EL PLACER ES MÍO
Hablar a lo pueblo
Estilísticamente se diferencia por el uso de formas impersonales como «según se dice» o «siempre se ha creído», frente a la omnipresencia del «yo opino» y «yo pienso»
En la rutina diaria de un buen amigo mío, que vive en Sanlúcar de Barrameda, no falta nunca el primer café de la mañana en un bar de pescadores que abre muy temprano. Mi amigo va allí no tanto por el café, como por escuchar ... lo que se dice. Esas palabras son su primer informativo matinal, pero también algo más: un breviario de filosofía popular para engancharse cada jornada a la vida. Siempre me acuerdo de él en estas fechas, porque, hasta el año pasado, mis hijos pasaban los primeros días de agosto en Jerez de los Caballeros, y el abuelo Pepe los llevaba al Mijina, de donde traían siempre no sólo multitud de anécdotas, sino numerosos dichos populares cargados de sentido y sabiduría.
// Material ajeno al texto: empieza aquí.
(* ===== verification/Serialization.v ===== *)
(** * gRPC messages and their conversions (proto/raft.proto,
      coordinator/grpc/serialization.py)

    [Pb] has the messages of the proto file.  The protobuf runtime and pickle
    are interfaces: [Protobuf] gives what assigning a number to an [int64]
    field does, [Pickle] the conversion of commands to bytes. *)

From stdpp Require Import base strings list.
From Stdlib Require Import ZArith Lia.
From S2P Require Import Prelude RaftTypes.

Local Open Scope Z_scope.

Module Pb.
Section messages.
Context {B : Type}.

Record LogEntry := mkLogEntry { term : Z; index : Z; command : B }.
Record RequestVoteArgs := mkRequestVoteArgs {
  rv_term : Z; rv_candidate_id : string; rv_last_log_index : Z; rv_last_log_term : Z
}.
Record RequestVoteReply := mkRequestVoteReply { rvr_term : Z; rvr_vote_granted : bool; rvr_voter_id : string }.
Record PreVoteArgs := mkPreVoteArgs {
  pv_term : Z; pv_candidate_id : string; pv_last_log_index : Z; pv_last_log_term : Z
}.
Record PreVoteReply := mkPreVoteReply { pvr_term : Z; pvr_vote_granted : bool; pvr_voter_id : string }.
Record AppendEntriesArgs := mkAppendEntriesArgs {
  ae_term : Z; ae_leader_id : string; ae_prev_log_index : Z; ae_prev_log_term : Z;
  ae_entries : list LogEntry; ae_leader_commit : Z
}.
Record AppendEntriesReply := mkAppendEntriesReply {
  aer_term : Z; aer_success : bool; aer_responder_id : string;
  aer_match_index : Z; aer_conflict_index : Z; aer_conflict_term : Z
}.
Record ProposeRequest := mkProposeRequest { pq_command : B }.
Record ProposeReply := mkProposeReply {
  pp_accepted : bool; pp_term : Z; pp_index : Z; pp_leader_hint : string
}.
End messages.
Arguments LogEntry B : clear implicits.
Arguments AppendEntriesArgs B : clear implicits.
Arguments ProposeRequest B : clear implicits.
End Pb.

(** ** The libraries *)

Definition in_int64 (z : Z) : Prop := -2 ^ 63 ≤ z < 2 ^ 63.
#[export] Instance in_int64_dec z : Decision (in_int64 z).
Proof. apply and_dec; apply _. Defined.

(** An [int64] field takes the values of its range and refuses all others. *)
Class Protobuf := {
  int64 : Z → res Z;
  int64_in z : in_int64 z → int64 z = Ok z;
  int64_out z : ¬ in_int64 z → int64 z = Raise (ValueError "Value out of range")
}.

(** Commands that pickle, to bytes [B] and back. *)
Class Pickle (C B : Type) := {
  dumps : C → B;
  loads : B → res C;
  loads_dumps c : loads (dumps c) = Ok c
}.

(** [[f(e) for e in l]] *)
Fixpoint res_map {A B} (f : A → res B) (l : list A) : res (list B) :=
  match l with
  | [] => Ok []
  | x :: l => (y <-? f x ;; ys <-? res_map f l ;; Ok (y :: ys))%py
  end.

Module Serialization.
Section serialization.
Context {C B : Type} {Hpb : Protobuf} {Hpickle : Pickle C B}.

Definition log_entry_to_proto (entry : LogEntry C) : res (Pb.LogEntry B) :=
  (term <-? int64 (entry_term entry) ;;
   index <-? int64 (entry_index entry) ;;
   Ok (Pb.mkLogEntry term index (dumps (entry_command entry))))%py.
Definition log_entry_from_proto (proto : Pb.LogEntry B) : res (LogEntry C) :=
  (command <-? loads (Pb.command proto) ;;
   Ok (mkEntry (Pb.term proto) (Pb.index proto) command))%py.

Definition request_vote_args_to_proto (args : RequestVoteArgs) : res Pb.RequestVoteArgs :=
  (term <-? int64 (rv_term args) ;;
   last_log_index <-? int64 (rv_last_log_index args) ;;
   last_log_term <-? int64 (rv_last_log_term args) ;;
   Ok (Pb.mkRequestVoteArgs term (rv_candidate_id args) last_log_index last_log_term))%py.
Definition request_vote_args_from_proto (proto : Pb.RequestVoteArgs) : RequestVoteArgs :=
  mkRequestVoteArgs (Pb.rv_term proto) (Pb.rv_candidate_id proto) (Pb.rv_last_log_index proto) (Pb.rv_last_log_term proto).

Definition request_vote_reply_to_proto (reply : RequestVoteReply) : res Pb.RequestVoteReply :=
  (term <-? int64 (rvr_term reply) ;;
   Ok (Pb.mkRequestVoteReply term (rvr_vote_granted reply) (rvr_voter_id reply)))%py.
Definition request_vote_reply_from_proto (proto : Pb.RequestVoteReply) : RequestVoteReply :=
  mkRequestVoteReply (Pb.rvr_term proto) (Pb.rvr_vote_granted proto) (Pb.rvr_voter_id proto).

Definition prevote_args_to_proto (args : PreVoteArgs) : res Pb.PreVoteArgs :=
  (term <-? int64 (pv_term args) ;;
   last_log_index <-? int64 (pv_last_log_index args) ;;
   last_log_term <-? int64 (pv_last_log_term args) ;;
   Ok (Pb.mkPreVoteArgs term (pv_candidate_id args) last_log_index last_log_term))%py.
Definition prevote_args_from_proto (proto : Pb.PreVoteArgs) : PreVoteArgs :=
  mkPreVoteArgs (Pb.pv_term proto) (Pb.pv_candidate_id proto) (Pb.pv_last_log_index proto) (Pb.pv_last_log_term proto).

Definition prevote_reply_to_proto (reply : PreVoteReply) : res Pb.PreVoteReply :=
  (term <-? int64 (pvr_term reply) ;;
   Ok (Pb.mkPreVoteReply term (pvr_vote_granted reply) (pvr_voter_id reply)))%py.
Definition prevote_reply_from_proto (proto : Pb.PreVoteReply) : PreVoteReply :=
  mkPreVoteReply (Pb.pvr_term proto) (Pb.pvr_vote_granted proto) (Pb.pvr_voter_id proto).

(** The list of entries is converted before the message is built. *)
Definition append_entries_args_to_proto (args : AppendEntriesArgs C) : res (Pb.AppendEntriesArgs B) :=
  (entries <-? res_map log_entry_to_proto (ae_entries args) ;;
   term <-? int64 (ae_term args) ;;
   prev_log_index <-? int64 (ae_prev_log_index args) ;;
   prev_log_term <-? int64 (ae_prev_log_term args) ;;
   leader_commit <-? int64 (ae_leader_commit args) ;;
   Ok (Pb.mkAppendEntriesArgs term (ae_leader_id args) prev_log_index prev_log_term entries leader_commit))%py.
Definition append_entries_args_from_proto (proto : Pb.AppendEntriesArgs B) : res (AppendEntriesArgs C) :=
  (entries <-? res_map log_entry_from_proto (Pb.ae_entries proto) ;;
   Ok (mkAppendEntriesArgs (Pb.ae_term proto) (Pb.ae_leader_id proto) (Pb.ae_prev_log_index proto)
         (Pb.ae_prev_log_term proto) entries (Pb.ae_leader_commit proto)))%py.

Definition append_entries_reply_to_proto (reply : AppendEntriesReply) : res Pb.AppendEntriesReply :=
  (term <-? int64 (aer_term reply) ;;
   match_index <-? int64 (aer_match_index reply) ;;
   conflict_index <-? int64 (aer_conflict_index reply) ;;
   conflict_term <-? int64 (aer_conflict_term reply) ;;
   Ok (Pb.mkAppendEntriesReply term (aer_success reply) (aer_responder_id reply) match_index conflict_index conflict_term))%py.
Definition append_entries_reply_from_proto (proto : Pb.AppendEntriesReply) : AppendEntriesReply :=
  mkAppendEntriesReply (Pb.aer_term proto) (Pb.aer_success proto) (Pb.aer_responder_id proto)
    (Pb.aer_match_index proto) (Pb.aer_conflict_index proto) (Pb.aer_conflict_term proto).

(** ** What the conversions promise *)

(** [to] converts exactly the messages of [fits], [from] is its left inverse
    there, and everything else is refused. *)
Record Codec {A P} (to : A → res P) (from : P → res A) (fits : A → Prop) : Prop := {
  codec_fits a : fits a → ∃ p, to a = Ok p ∧ from p = Ok a;
  codec_refuses a : ¬ fits a → to a = Raise (ValueError "Value out of range")
}.

Lemma codec_round_trip {A P} {to : A → res P} {from fits} `{∀ a, Decision (fits a)} :
  Codec to from fits → ∀ a p, to a = Ok p → from p = Ok a.
Proof.
  intros [Hf Hr] a p E. destruct (decide (fits a)) as [Ha|Ha]; [|by rewrite Hr in E].
  destruct (Hf a Ha) as (p' & E' & ?). congruence.
Qed.

Lemma codec_map {A P} {to : A → res P} {from fits} `{∀ a, Decision (fits a)} :
  Codec to from fits → Codec (res_map to) (res_map from) (Forall fits).
Proof.
  intros Hc. split.
  - induction 1 as [|a l Ha _ (ps & E & E')]; [by exists []|].
    destruct (codec_fits _ _ _ Hc a Ha) as (p & Ep & Ep'). exists (p :: ps). simpl. by rewrite Ep, E, Ep', E'.
  - intros l. induction l as [|a l IH]; intros Hl; [by destruct Hl|]. simpl.
    destruct (decide (fits a)) as [Ha|Ha]; [|by rewrite (codec_refuses _ _ _ Hc a Ha)].
    destruct (codec_fits _ _ _ Hc a Ha) as (p & -> & _). simpl. rewrite IH; [done|]. intros ?. apply Hl. by constructor.
Qed.

(** One [int64] field after the others. *)
Lemma int64_step {P} z (k : Z → res P) :
  (x <-? int64 z ;; k x)%py = if decide (in_int64 z) then k z else Raise (ValueError "Value out of range").
Proof. case_decide; [by rewrite int64_in|by rewrite int64_out]. Qed.

Definition entry_fits (e : LogEntry C) : Prop := in_int64 (entry_term e) ∧ in_int64 (entry_index e).
Definition rv_fits (a : RequestVoteArgs) : Prop :=
  in_int64 (rv_term a) ∧ in_int64 (rv_last_log_index a) ∧ in_int64 (rv_last_log_term a).
Definition rvr_fits (r : RequestVoteReply) : Prop := in_int64 (rvr_term r).
Definition pv_fits (a : PreVoteArgs) : Prop :=
  in_int64 (pv_term a) ∧ in_int64 (pv_last_log_index a) ∧ in_int64 (pv_last_log_term a).
Definition pvr_fits (r : PreVoteReply) : Prop := in_int64 (pvr_term r).
Definition ae_fits (a : AppendEntriesArgs C) : Prop :=
  Forall entry_fits (ae_entries a) ∧ in_int64 (ae_term a) ∧ in_int64 (ae_prev_log_index a) ∧
  in_int64 (ae_prev_log_term a) ∧ in_int64 (ae_leader_commit a).
Definition aer_fits (r : AppendEntriesReply) : Prop :=
  in_int64 (aer_term r) ∧ in_int64 (aer_match_index r) ∧ in_int64 (aer_conflict_index r) ∧ in_int64 (aer_conflict_term r).

#[export] Instance entry_fits_dec e : Decision (entry_fits e).
Proof. unfold entry_fits. apply _. Defined.
#[export] Instance rv_fits_dec a : Decision (rv_fits a).
Proof. unfold rv_fits. apply _. Defined.
#[export] Instance rvr_fits_dec r : Decision (rvr_fits r).
Proof. unfold rvr_fits. apply _. Defined.
#[export] Instance pv_fits_dec a : Decision (pv_fits a).
Proof. unfold pv_fits. apply _. Defined.
#[export] Instance pvr_fits_dec r : Decision (pvr_fits r).
Proof. unfold pvr_fits. apply _. Defined.
#[export] Instance ae_fits_dec a : Decision (ae_fits a).
Proof. unfold ae_fits. apply _. Defined.
#[export] Instance aer_fits_dec r : Decision (aer_fits r).
Proof. unfold aer_fits. apply _. Defined.

Lemma entry_codec : Codec log_entry_to_proto log_entry_from_proto entry_fits.
Proof.
  split; intros [t i c]; unfold entry_fits, log_entry_to_proto; simpl; rewrite !int64_step.
  - intros [H1 H2]. rewrite !decide_True by done. eexists. split; [done|]. unfold log_entry_from_proto. simpl.
    by rewrite loads_dumps.
  - intros Hn. repeat case_decide; [tauto|done..].
Qed.

(** A message all of whose fields convert one by one. *)
Ltac fields :=
  split; [intros []; simpl; intros; rewrite !int64_step, !decide_True by tauto; by eexists|];
  intros a Ha; rewrite ?int64_step; repeat case_decide; [exfalso; tauto|done..].

Lemma request_vote_args_codec :
  Codec request_vote_args_to_proto (λ p, Ok (request_vote_args_from_proto p)) rv_fits.
Proof. unfold request_vote_args_to_proto, rv_fits. fields. Qed.
Lemma request_vote_reply_codec :
  Codec request_vote_reply_to_proto (λ p, Ok (request_vote_reply_from_proto p)) rvr_fits.
Proof. unfold request_vote_reply_to_proto, rvr_fits. fields. Qed.
Lemma prevote_args_codec : Codec prevote_args_to_proto (λ p, Ok (prevote_args_from_proto p)) pv_fits.
Proof. unfold prevote_args_to_proto, pv_fits. fields. Qed.
Lemma prevote_reply_codec : Codec prevote_reply_to_proto (λ p, Ok (prevote_reply_from_proto p)) pvr_fits.
Proof. unfold prevote_reply_to_proto, pvr_fits. fields. Qed.
Lemma append_entries_reply_codec :
  Codec append_entries_reply_to_proto (λ p, Ok (append_entries_reply_from_proto p)) aer_fits.
Proof. unfold append_entries_reply_to_proto, aer_fits. fields. Qed.

Lemma append_entries_args_codec : Codec append_entries_args_to_proto append_entries_args_from_proto ae_fits.
Proof.
  pose proof (codec_map entry_codec) as Hc. unfold append_entries_args_to_proto, ae_fits. split; intros a.
  - intros (He & H1 & H2 & H3 & H4). destruct (codec_fits _ _ _ Hc _ He) as (ps & E & E'). rewrite E. simpl.
    rewrite !int64_step, !decide_True by done. eexists. split; [done|]. unfold append_entries_args_from_proto. simpl.
    rewrite E'. by destruct a.
  - intros Hn. destruct (decide (Forall entry_fits (ae_entries a))) as [He|He].
    + destruct (codec_fits _ _ _ Hc _ He) as (ps & E & _). rewrite E. simpl. repeat (rewrite int64_step; case_decide); try done. tauto.
    + by rewrite (codec_refuses _ _ _ Hc _ He).
Qed.
End serialization.
End Serialization.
Aquel bar frecuentado por mayores fue sin duda su mejor campamento de verano.
María Zambrano caracterizó magistralmente ese tipo de conversaciones que aún pueden escucharse en la España profunda como «hablar a lo pueblo». Estilísticamente se diferencia por el uso de formas impersonales como «según se dice» o «siempre se ha creído», frente a la omnipresencia del «yo opino» y «yo pienso». Pero esa marca de estilo es sólo el reflejo de una oposición de fondo. Mientras que, en el hablar moderno, el sujeto se concede a sí mismo, y a su opinión, la máxima importancia, el que habla a lo pueblo se convierte simplemente en heredero y portavoz de una sabiduría a veces de siglos y siempre producto de una larga experiencia.
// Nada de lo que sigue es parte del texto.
Section safety.
Context {C S B : Type} {Hsm : StateMachine C S}.
Context {Hpb : Protobuf} {Hpickle : Pickle C B}.
Context {Wrv : Wire Pb.RequestVoteArgs B} {Wrvr : Wire Pb.RequestVoteReply B}.
Context {Wpv : Wire Pb.PreVoteArgs B} {Wpvr : Wire Pb.PreVoteReply B}.
Context {Wae : Wire (Pb.AppendEntriesArgs B) B} {Waer : Wire Pb.AppendEntriesReply B}.
Context {Wpq : Wire (Pb.ProposeRequest B) B} {Wpp : Wire Pb.ProposeReply B}.
Context {Hsrv : Server (Raft.World C S (Grpc.GrpcRaftTransport C)) B}.
Variables tmin tmax hb : float.
Variable peer_addresses : string → list (string * string).
Variable resolve : string → option string.
Variable ids : list string.
Variable sm0 : S.
Hypothesis Hdep : GrpcRefine.deployed peer_addresses resolve ids.

Abbreviation members := (list_to_set ids : gset string).
Abbreviation start := (Grpc.init tmin tmax hb peer_addresses ids sm0).
Abbreviation run evs := (Grpc.run (B := B) tmin tmax hb peer_addresses resolve evs start).
Abbreviation refines := (GrpcRefine.refines peer_addresses ids sm0).
Abbreviation term_of w := (Storage.current_term (Raft.storage w)).
Abbreviation log_of w := (Storage.entries (Raft.storage w)).
Abbreviation commit_of w := (Raft.commit_index (Raft.node w)).

(** Two points of a run. *)
Lemma grpc_two_points allowed evs evs' :
  Forall (λ ev, GrpcRefine.event_ok allowed ev.1) (evs ++ evs') →
  ∃ G G', refines allowed (run evs) G ∧ refines allowed (run (evs ++ evs')) G' ∧
    Inv.inv members G ∧ Inv.inv members G' ∧ rtc (Spec.cstep members allowed) G G'.
Proof.
  intros [He He']%Forall_app.
  destruct (GrpcRefine.grpc_run_refines tmin tmax hb peer_addresses resolve ids sm0 Hdep allowed evs start Spec.initial) as (G & Hf & _);
    [by apply (GrpcRefine.grpc_init_refines tmin tmax hb peer_addresses resolve ids sm0 Hdep)|done|].
  destruct (GrpcRefine.grpc_run_refines tmin tmax hb peer_addresses resolve ids sm0 Hdep allowed evs' _ G Hf He') as (G' & Hf' & Hs).
  exists G, G'. unfold Grpc.run. rewrite foldl_app. split; [done|]. split; [exact Hf'|].
  split; [|split; [|done]]; eapply Append.inv_reachable, GrpcRefine.g_reachable; done.
Qed.

Lemma grpc_leader allowed sys G id w :
  refines allowed sys G → Inv.inv members G → Grpc.nodes sys !! id = Some w →
  Raft.state (Raft.node w) = LEADER → Spec.leader G (term_of w) = Some id.
Proof.
  intros Hf HI Hw Hl. destruct (GrpcRefine.g_node _ _ _ _ _ _ Hf _ _ Hw) as (_ & HR & _).
  destruct (Refine.r_node _ _ _ _ _ HR) as (h & Hv & _).
  destruct (Inv.no_leader _ _ _ (Inv.i_node _ _ HI id)) as (HL & _); [rewrite Hv; exact Hl|]. by rewrite Hv in HL.
Qed.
La paradoja de esta divergencia es que quien se quita a sí mismo todo el protagonismo, se llena de autoridad, pues no opina, sino que sentencia, y aquello que afirma de manera impersonal y modesta, adquiere relevancia por sí mismo, «no es importante porque lo diga él, sino porque es así y está dicho así, desde antes», explica brillantemente Zambrano. En cambio, quien abusa del «yo opino», al ponerse él mismo por delante de lo que afirma, deprecia su argumentación, convirtiéndola en irrelevante.
Pero en realidad la paradoja es más profunda. No es sólo que quien se refuerza se desvalora y quien se ningunea se destaca. Es que las frases habitualmente desafiantes, agresivas y dogmáticas del lenguaje moderno están mucho más vacías de personalidad que las impersonales del hablar antiguo. Son, escribe Zambrano, la opinión cruda de la minoría dirigente traspasada de forma directa al individuo, «la demagogia misma cristalizada». La gran contradicción es que el sujeto que se singulariza es mucho más masa que individuo.
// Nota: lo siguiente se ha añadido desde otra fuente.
(* ===== verification/FraudRuntime.v ===== *)
(** * The fraud worker runtime (coordinator/fraud_runtime.py)

    The background thread of one worker: a heartbeat when one is due, then
    [run_once].  An exception that escapes a turn ends the thread. *)

From stdpp Require Import base gmap strings list.
From Stdlib Require Import ZArith Lia.
From S2P Require Import Prelude PyFloat Models Group Consumer Scorer Worker.

Local Open Scope Z_scope.

Module FraudRuntime.

Record FraudWorkerRuntime := mkRuntime {
  worker : Worker.FraudWorker;
  poll_interval : float;
  heartbeat_interval : float
}.

(** The clock readings of one turn of [_run]: [now], that of the heartbeat's
    call of the group, and those of the records scored. *)
Record Readings := mkReadings {
  now : float;
  group_now : float;
  record_clock : nat → datetime * datetime
}.

Section runtime.
Variable self : FraudWorkerRuntime.
Abbreviation M := Worker.M.

(** The part of a turn before [run_once]; returns the new [last_heartbeat]. *)
Definition heartbeat_if_due (t : Readings) (last_heartbeat : float) : M float :=
  if F.ge (F.sub (now t) last_heartbeat) (heartbeat_interval self)
  then (Worker.heartbeat (worker self) (group_now t) ;;; ret (now t))%py
  else ret last_heartbeat.

Definition turn (t : Readings) (last_heartbeat : float) : M float :=
  (last <- heartbeat_if_due t last_heartbeat ;;
   produced <- Worker.run_once (record_clock t) (worker self) ;;
   ret last)%py.

(** [_run] over the readings of its turns; it returns when it is stopped. *)
Fixpoint run_from (turns : list Readings) (last_heartbeat : float) : M unit :=
  match turns with
  | [] => ret tt
  | t :: turns => (last <- turn t last_heartbeat ;; run_from turns last)%py
  end.
Definition run (turns : list Readings) : M unit := run_from turns F.zero.

(** [start], up to the thread *)
Definition start (join_now : float) : M (list Z) := Worker.join (worker self) join_now.

(** A worker that is no member of its group and has a heartbeat to send ends
    there: the thread dies with the [ValueError] of the group. *)
Lemma turn_unknown t last w :
  Worker.member_id (worker self) ∉ (Group.members_ (GroupConsumer.group (Worker.consumer w))).*1 →
  F.ge (F.sub (now t) last) (heartbeat_interval self) = true →
  turn t last w = (Raise (ValueError "unknown member; call join() first"), w).
Proof.
  intros Hm Hdue. unfold turn, heartbeat_if_due. rewrite Hdue.
  unfold Worker.heartbeat, Worker.on_consumer, GroupConsumer.heartbeat, GroupConsumer.on_group, zoom, Group.heartbeat,
    bind, get, raise, Group.is_member. rewrite bool_decide_false by done. simpl.
  destruct w as [[l g] s q]. done.
Qed.

Lemma run_unknown t turns last w :
  Worker.member_id (worker self) ∉ (Group.members_ (GroupConsumer.group (Worker.consumer w))).*1 →
  F.ge (F.sub (now t) last) (heartbeat_interval self) = true →
  run_from (t :: turns) last w = (Raise (ValueError "unknown member; call join() first"), w).
Proof. intros Hm Hdue. simpl. unfold bind. by rewrite turn_unknown. Qed.

End runtime.
End FraudRuntime.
Imposible no aplicar todas estas ideas a lo que hoy vemos en las redes. Nunca ha opinado más gente y nunca la opinión ha estado más despersonalizada. Nos creemos en posesión de ideas propias que en realidad son una mera apropiación de consignas previamente formuladas. Cuánto mejores no son esas conversaciones de viejos en las que se expresan verdades quizás dudosas pero que presentan al menos la doble ventaja de ser formuladas con prudencia y acoger un pensamiento atemperado por el tiempo y la opinión popular.